Stored data entries:
(** [Some d]: the match is [d] bytes into the memory returned by
    [evbuffer_pullup]. *)
Definition evbuffer_find {MM : Malloc} (b : evbuffer) (what : list Z)
  : option (evbuffer * option (list Z)) :=
  p ← evbuffer_search b what None;
  if pos p <? 0 then Some (b, None)
  else
    '(b, search) ← evbuffer_pullup b (pos p + zlen what);
    Some (b, match search with Some search => Some (zdrop (pos p) search) | None => None end).

(** * Lines *)

(** Position of the end of the line and length of its terminator. *)
Definition evbuffer_search_eol (b : evbuffer) (start : option evbuffer_ptr)
    (eol_style : evbuffer_eol_style) : option (evbuffer_ptr * Z) :=
  if (match start with Some p => negb (bool_decide (is_Some (ptr_chain p))) | None => false end)
  then Some (PTR_NOT_FOUND, 0)
  else
    let it := default (ptr_start b) start in
    match eol_style with
    | EVBUFFER_EOL_ANY =>
        r ← evbuffer_find_eol_char b it;
        match r with
        | None => Some (PTR_NOT_FOUND, 0)
        | Some it =>
            '(_, extra_drain) ← evbuffer_strspn b it [13; 10];
            Some (it, extra_drain)
        end
    | EVBUFFER_EOL_CRLF_STRICT =>
        it ← evbuffer_search b [13; 10] (Some it);
        if pos it <? 0 then Some (PTR_NOT_FOUND, 0) else Some (it, 2)
    | EVBUFFER_EOL_CRLF =>
        let start_pos := pos it in
        r ← evbuffer_strchr b it 10;
        match r with
        | None => Some (PTR_NOT_FOUND, 0)
        | Some it =>
            if pos it =? start_pos then Some (it, 1)
            else
              '(it2, rc) ← evbuffer_ptr_subtract b it 1;
              if rc <? 0 then Some (it, 1)
              else
                ch ← evbuffer_getchr b it2;
                if ch =? 13 then Some (it2, 2) else Some (it, 1)
        end
    | EVBUFFER_EOL_LF =>
        r ← evbuffer_strchr b it 10;
        match r with None => Some (PTR_NOT_FOUND, 0) | Some it => Some (it, 1) end
    | EVBUFFER_EOL_NUL =>
        r ← evbuffer_strchr b it 0;
        match r with None => Some (PTR_NOT_FOUND, 0) | Some it => Some (it, 1) end
    end.

(** The block returned (the line and a zero), and [*n_read_out]. *)
Definition evbuffer_readln {MM : Malloc} (b : evbuffer) (eol_style : evbuffer_eol_style)
  : option (evbuffer * option (list Z) * Z) :=
  if freeze_start b then Some (b, None, 0)
  else
    '(it, extra_drain) ← evbuffer_search_eol b None eol_style;
    if pos it <? 0 then Some (b, None, 0)
    else
      let n_to_copy := pos it in
      match mm_malloc (n_to_copy + 1) with
      | None => Some (b, None, 0)
      | Some line =>
          '(b, data, _) ← evbuffer_remove b n_to_copy;
          line ← memcpy_at line 0 data;
          line ← memcpy_at line n_to_copy [0];
          '(b, _) ← evbuffer_drain b extra_drain;
          Some (b, Some line, n_to_copy)
      end.
Definition evbuffer_readline {MM : Malloc} (b : evbuffer) : option (evbuffer * option (list Z)) :=
  '(b, line, _) ← evbuffer_readln b EVBUFFER_EOL_ANY; Some (b, line).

→ TASK OBJECTIVE
Check each line above for the string "what", then copy the ones that have it.

→ EXERCISE SOLUTION
Definition evbuffer_find {MM : Malloc} (b : evbuffer) (what : list Z)
  p ← evbuffer_search b what None;
    '(b, search) ← evbuffer_pullup b (pos p + zlen what);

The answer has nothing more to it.